It should be pointed out that Vlachos certainly admits this to a certain extent: there could be systematic differences between schools with different ownership structures regarding the upper-secondary school programmes their pupils choose (i.e. natural or social sciences, or non-academic, such as the arts, media, and handicraft programmes etc).

But this has strong implications. Pupils’ GPAs are much less comparable in Swedish upper-secondary schools than in compulsory schools, due to vast differences between pupils’ education in the former (they choose programmes focusing on different subjects – such as social sciences, natural sciences, vocational subjects, performing arts etc). When analysing overall educational attainment at Swedish upper-secondary school, one compares pupils studying vastly different subjects. This is essentially tantamount to comparing apples with oranges.

Another issue is a strong potential for selection bias. For example, if pupils in for-profit compulsory schools systematically choose more difficult academic programmes, with more difficult courses, in upper-secondary school, this could have a negative impact on their GPAs. On the other hand, if they choose vocational programmes to a larger extent, the incentive to care about grades declines significantly since these are not as important for the pupils' future careers as for those who choose academic programmes. This, of course, is purely speculative. The point is that there are numerous possible reasons for why upper-secondary school pupils perform better/worse than they did in certain compulsory schools.

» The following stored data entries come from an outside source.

(** * chihaya: the redis storage driver (storage/redis/redis.go)

  A shallow embedding of the driver.  The Go code talks to a redis
  server through the redigo client library; both are outside the
  repository, so the file starts with a small executable model of
  them (module [redis]): the server's keyspace, the MULTI/EXEC
  session machine, the client connection with its output buffer, and
  the connection pool.  The driver itself ([makeDialFunc], [FindUser],
  [Begin], [Commit], ...) is then translated function by function, with
  the world (server and pool) passed explicitly. *)

From Stdlib Require Import ZArith String Ascii List Lia.
From stdpp Require Import gmap strings list.

Open Scope Z_scope.
Open Scope string_scope.

Set Warnings "-register-all".

(** Go [error] values are identified by their message. *)
Definition Err := string.

(** [time.Duration]: a signed count of nanoseconds. *)
Definition Duration := Z.

(** ** package config *)

Module config.

(** Modelled from the spec: [config.Storage] is declared outside
    src/; the fields are the ones the driver reads (network transport
    and address, key prefix, maximum idle connections, idle timeout,
    optional connect/read/write timeout).  The Go field [ConnTimeout]
    is a pointer compared with [nil]: an [option]. *)
Record Storage := {
  Network : string;
  Addr : string;
  Prefix : string;
  MaxIdleConn : Z;
  IdleTimeout : Duration;
  ConnTimeout : option Duration
}.

End config.

(** ** package storage *)

Module storage.

(** Modelled from the spec: [storage.User] is declared outside src/;
    a user has a unique credential (passkey), total slots and slots in
    use. *)
Record User := {
  Passkey : string;
  Slots : Z;
  SlotsUsed : Z
}.

(** Modelled from the spec: [storage.Torrent] is declared outside
    src/; a torrent has a unique identifier (infohash) and a
    pruned/active status flag.  Its seeder and leecher sets live under
    derived keys of the store. *)
Record Torrent := {
  Infohash : string;
  Status : Z
}.

(** Modelled from the spec: [storage.Peer] is declared outside src/;
    a peer has an identifier, an owning user and transfer counters. *)
Record Peer := {
  ID : string;
  UserID : string;
  Uploaded : Z;
  Downloaded : Z;
  Left : Z
}.

(** Modelled from the spec: [storage.ErrTxDone] is declared outside
    src/; it is the TransactionClosedError of the spec. *)
Definition ErrTxDone : Err :=
  "storage: Transaction has already been committed or rolled back".

End storage.

(** ** The redis server and the redigo client (external to the repository) *)

Module redis.

(** A command as redigo writes it on the wire: the command name followed
    by its arguments, each one a bulk string of its own.  The name is
    sent verbatim, whatever characters it holds. *)
Record Command := {
  name : string;
  args : list string
}.

(** A reply of the server, as redigo hands it to the caller. *)
Inductive Reply :=
| Status (s : string)
| Error (e : Err)
| Integer (z : Z)
| Bulk (s : string)
| Nil
| Array (l : list Reply).

(** *** The server's keyspace *)

(** The values the driver's keys hold: flat field-value records
    (hashes) for users and torrents, sets for swarm membership. *)
Inductive Value :=
| VHash (h : gmap string string)
| VSet (s : gset string).

Abbreviation Store := (gmap string Value).

Definition WRONGTYPE : Err :=
  "WRONGTYPE Operation against a key holding the wrong kind of value".

(** The reply of HGETALL: alternating field names and values. *)
Definition flat (h : gmap string string) : list Reply :=
  flat_map (fun fv => [Bulk (fst fv); Bulk (snd fv)]) (map_to_list h).

(** The command table: the commands the driver and the pool issue, and
    HSET, with the number of arguments each takes.  The model's server
    knows no other name. *)
Definition arity (n : string) : option nat :=
  if String.eqb n "PING" then Some 0%nat
  else if String.eqb n "MULTI" then Some 0%nat
  else if String.eqb n "EXEC" then Some 0%nat
  else if String.eqb n "DISCARD" then Some 0%nat
  else if String.eqb n "HGETALL" then Some 1%nat
  else if String.eqb n "EXISTS" then Some 1%nat
  else if String.eqb n "HSET" then Some 3%nat
  else None.

(** The server's check of a command before it runs or queues it. *)
Definition rejected (c : Command) : option Err :=
  match arity (name c) with
  | None => Some ("ERR unknown command '" +:+ name c +:+ "'")
  | Some n =>
      if Nat.eqb (length (args c)) n then None
      else Some ("ERR wrong number of arguments for '" +:+ name c +:+ "' command")
  end.

(** The effect of one data command on the keyspace. *)
Definition run (c : Command) (db : Store) : Store * Reply :=
  match args c with
  | [] =>
      if String.eqb (name c) "PING" then (db, Status "PONG")
      else (db, Error "ERR syntax error")
  | [k] =>
      if String.eqb (name c) "HGETALL" then
        match db !! k with
        | None => (db, Array [])
        | Some (VHash h) => (db, Array (flat h))
        | Some (VSet _) => (db, Error WRONGTYPE)
        end
      else if String.eqb (name c) "EXISTS" then
        match db !! k with
        | None => (db, Integer 0)
        | Some _ => (db, Integer 1)
        end
      else (db, Error "ERR syntax error")
  | [k; f; v] =>
      if String.eqb (name c) "HSET" then
        match db !! k with
        | None => (<[k := VHash {[f := v]}]> db, Integer 1)
        | Some (VHash h) =>
            (<[k := VHash (<[f := v]> h)]> db,
             Integer (match h !! f with None => 1 | Some _ => 0 end))
        | Some (VSet _) => (db, Error WRONGTYPE)
        end
      else (db, Error "ERR syntax error")
  | _ => (db, Error "ERR syntax error")
  end.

The overall conclusion, therefore, is that it is doubtful whether one can compare overall educational attainment at the upper-secondary school level – at least if one doesn’t take into consideration which programmes and courses pupils choose.

A better alternative (1) would be to compare the difference between pupils’ grades in a specific course – say Mathematics A after the first year of upper-secondary school – with their final maths grade in compulsory school. Alternatively (2), one could analyse differences between pupils’ GPAs in ninth grade and their GPAs after the first year in upper-secondary school, since the latter reflect achievement in mandatory courses for pupils in all programmes. Yet another alternative (3) is to also include the second and third year upper-secondary school GPA in the analysis, as Vlachos has done, but restrict the sample to pupils choosing academic tracks (see Böhlmark and Lindahl 2008).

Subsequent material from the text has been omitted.